← Back to Reviews
 

Through the Olive Trees


'Through the Olive Trees' (1994)

Directed by Abbas Kiarostami



I watched the 2nd and 3rd films of Kiarostami’s Koker trilogy back to back and glad I did as the third directly follows up the 2nd (‘Life and Nothing More’). The third film is insane in terms of ‘meta’ – even for Kiarostami. Like his films ‘Close up’ and’ Life and Nothing More’, this film peels back a layer of reality and films it – but here we are seeing Kiarostami making a film about the making of a film about the making of a film about a film he made. I think that’s right, (it makes the viewers head spin).

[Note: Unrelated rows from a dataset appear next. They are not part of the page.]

(** [const { title, price, description, contact, imageUrl } = req.body]
    comes before the check and before the [try]. *)
Definition post_listings (v : variant) (req_body : value) : handler :=
  if coercible req_body then
    let title := get_prop req_body "title" in
    let price := get_prop req_body "price" in
    let description := get_prop req_body "description" in
    let contact := get_prop req_body "contact" in
    if negb (ToBoolean title) || negb (ToBoolean price)
       || negb (ToBoolean description) || negb (ToBoolean contact)
    then fun w => (json 400 (failure "Missing required fields"), w)
    else
      guarded
        (listings <- readListings v ;;
         now <- Date_now ;;
         price <- Number price ;;
         created <- Date_now ;;
         let listing := newListing req_body now price created in
         writeListings v (listings ++ [listing]) ;;;
         ret (json 201 (encode listing)))
        "Create listing error:" "Failed to create listing"
  else unhandled TypeError.

Definition post_like (v : variant) (rid : string) : handler :=
  guarded
    (listings <- readListings v ;;
     match find rid listings with
     | None => ret (json 404 (failure "Not found"))
     | Some (i, listing) =>
         let listing' := set_likes (plus_one (likes listing)) listing in
         writeListings v (<[i := listing']> listings) ;;;
         ret (json 200 (JObj [("success", JBool true);
                              ("likes", jnum_value (likes listing'))]))
     end)
    "Like listing error:" "Failed to like listing".

Definition post_buy (v : variant) (rid : string) : handler :=
  guarded
    (listings <- readListings v ;;
     match find rid listings with
     | None => ret (json 404 (failure "Not found"))
     | Some (i, listing) =>
         if sold listing then ret (json 400 (failure "Already sold"))
         else
           writeListings v (<[i := set_sold true listing]> listings) ;;;
           ret (json 200 (JObj [("success", JBool true); ("sold", JBool true)]))
     end)
    "Buy listing error:" "Failed to mark as sold".

Definition delete_listing (rid : string) : handler :=
  guarded
    (listings <- readListings IndexJs ;;
     match find rid listings with
     | None => ret (json 404 (failure "Not found"))
     | Some (index, removed) =>
         writeListings IndexJs (delete index listings) ;;;
         ret (json 200 (JObj [("success", JBool true);
                              ("removedId", JStr (id removed))]))
     end)
    "Delete listing error:" "Failed to delete listing".

(** The requests the routes answer. *)
Inductive request : Type :=
  | GET_listings
  | POST_listings (req_body : value)
  | POST_like (rid : string)
  | POST_buy (rid : string)
  | DELETE_listing (rid : string)
  | POST_contact (req_body : value).

(** The handler a version of the server registers for a request, if
    any. *)
Definition route (v : variant) (r : request) : option handler :=
  match r with
  | GET_listings => Some (get_listings v)
  | POST_listings req_body => Some (post_listings v req_body)
  | POST_like rid => Some (post_like v rid)
  | POST_buy rid => Some (post_buy v rid)
  | DELETE_listing rid =>
      match v with
      | IndexJs => Some (delete_listing rid)
      | Part000 => None
      end
  | POST_contact req_body => Some (post_contact req_body)
  end.

End Server.

(* ================================================================== *)
(** * Predicates of the specification and sample data *)
(* ================================================================== *)

Module Spec.
Import Js Clock Store Server.

(** A record that [JSON.stringify] followed by [JSON.parse] gives back
    unchanged.  Every record of a file the service wrote is one. *)
Definition clean (l : Listing) : Prop := persist l = l.

(** [likes] holds a count: an integer from [0] to [2^53], the range a
    counter that starts at [0] and is only incremented can reach. *)
Definition counted (l : Listing) : Prop :=
  exists n : Z, 0 <= n <= 2 ^ 53 /\ likes l = Num (of_Z n).

Definition well_formed (xs : list Listing) : Prop :=
  Forall (fun l => clean l /\ counted l) xs.

(** The number a numeric property converts to in a comparison. *)
Definition jnum_number (n : jnum) : number :=
  match n with
  | Null => S754_zero false
  | Num x => x
  end.

(** [b] is a later state of the record [a]: same id, still sold if it
    was sold, and at least as many likes. *)
Definition keeps (a b : Listing) : Prop :=
  id b = id a /\
  (sold a = true -> sold b = true) /\
  js_leb (jnum_number (likes a)) (jnum_number (likes b)) = true.

(** The ways one request changes the collection. *)
Inductive transition : list Listing -> list Listing -> Prop :=
  | t_same xs :
      transition xs xs
  | t_created xs l :
      transition xs (xs ++ [l])
  | t_updated xs i l l' :
      xs !! i = Some l -> keeps l l' ->
      transition xs (<[i := l']> xs)
  | t_deleted xs i :
      (i < length xs)%nat ->
      transition xs (delete i xs).

(** A create request passes the check when the four required
    properties are present and truthy. *)
Definition valid (req_body : value) : Prop :=
  ToBoolean (get_prop req_body "title") = true /\
  ToBoolean (get_prop req_body "price") = true /\
  ToBoolean (get_prop req_body "description") = true /\
  ToBoolean (get_prop req_body "contact") = true.

(** What a handler may leave in the file of [w]: what was there, or a
    well-formed collection one transition away. *)
Definition next_file (w : world) (f : option content) : Prop :=
  f = file w
  \/ exists ys, f = Some (Json ys)
                /\ transition (listings_of w) ys /\ well_formed ys.

(** The worlds the server can be in: it starts where there is no
    file and runs [ensureListingsFileExists], then answers requests. *)
Inductive reachable (v : variant) : world -> Prop :=
  | reachable_start w :
      file w = None ->
      reachable v (snd (ensureListingsFileExists w))
  | reachable_step w req h :
      reachable v w -> route v req = Some h ->
      reachable v (snd (h w)).

(** The record a create request leaves in the file and sends back:
    the object literal with the two clock readings of the request,
    as it reads back from JSON. *)
Definition created (req_body : value) (p : number) (w : world) : Listing :=
  persist (newListing req_body (clock (tick w)) p (clock (tick (tick w)))).

(** The world after [n] successive [POST /listings/:id/like]. *)
Definition liked (v : variant) (rid : string) (n : nat) (w : world) : world :=
  Nat.iter n (fun w' => snd (post_like v rid w')) w.

(** ** Sentences of the specification that the code does not satisfy,
    as they are written *)

(** "A create request with the four required fields present and
    truthy returns the created listing." *)
Definition create_succeeds (v : variant) (req_body : value) (w : world) : Prop :=
  valid req_body -> status (fst (post_listings v req_body w)) = 201.


(** "A like increments the [likes] of the record by exactly 1." *)
Definition like_increments_by_one (v : variant) (rid : string) (w : world) : Prop :=
  forall xs i l x n,
    file w = Some (Json xs) -> find rid xs = Some (i, l) ->
    likes l = Num x -> to_Z x = Some n ->
    exists l' x',
      listings_of (snd (post_like v rid w)) !! i = Some l'
      /\ likes l' = Num x' /\ to_Z x' = Some (n + 1).

(** "A second delete of the same id returns 404." *)
Definition second_delete_not_found (rid : string) (w : world) : Prop :=
  status (fst (delete_listing rid (snd (delete_listing rid w)))) = 404.

(** "With the document missing or invalid, the read fails and List
    answers 500." *)
Definition read_failure_surfaces (v : variant) (w : world) : Prop :=
  (exists e w', readListings v w = (inl e, w'))
  /\ status (fst (get_listings v w)) = 500.


(** "The persisted listing's price equals [Number(price)]." *)
Definition persisted_price_is_Number (v : variant) (req_body : value) (w : world) : Prop :=
  exists r x,
    last (listings_of (snd (post_listings v req_body w))) = Some r
    /\ ToNumber (get_prop req_body "price") = Some x
    /\ price r = Num x.




(** The document is missing or is not JSON. *)
Definition unreadable (w : world) : Prop :=
  file w = None \/ file w = Some Garbage.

Kiarostami is blending reality and cinema, then making a film about the process. The person playing The Director in this film (Mohamad Ali Keshavarz) is the only professional actor in the entire trilogy. At one stage, celebrated Iranian director Jafar Panahi pops up playing a version of himself, as assistant director on ‘Life and Nothing More’. Integral to the story in the third film is the ‘narrative’ tale of Hossein (a local lad who was shipped in to play a role in the 2nd film) and Tahereh, a local girl who he wants to marry but whose family doesn’t want her to marry him. He consistently asks her to give him a go even if he has no house and cannot read. There’s something quite charming about his persistence, and even up to the end, Kiarostami keeps us guessing (the ending is a beautiful, ambiguous wide shot). Is this tale actually real? Is Hossein acting to Kiarostami’s script? Or is Kiarostami just filming Hossein’s actual attempts at wooing a girl? How Kiarostami blended this into a 90 minute film that warped time and reality is nothing short of miraculous. It’s a poetic tribute to film-making, love, traditions and people.

The whole trilogy is a masterpiece and surely one of the greatest trilogies ever made.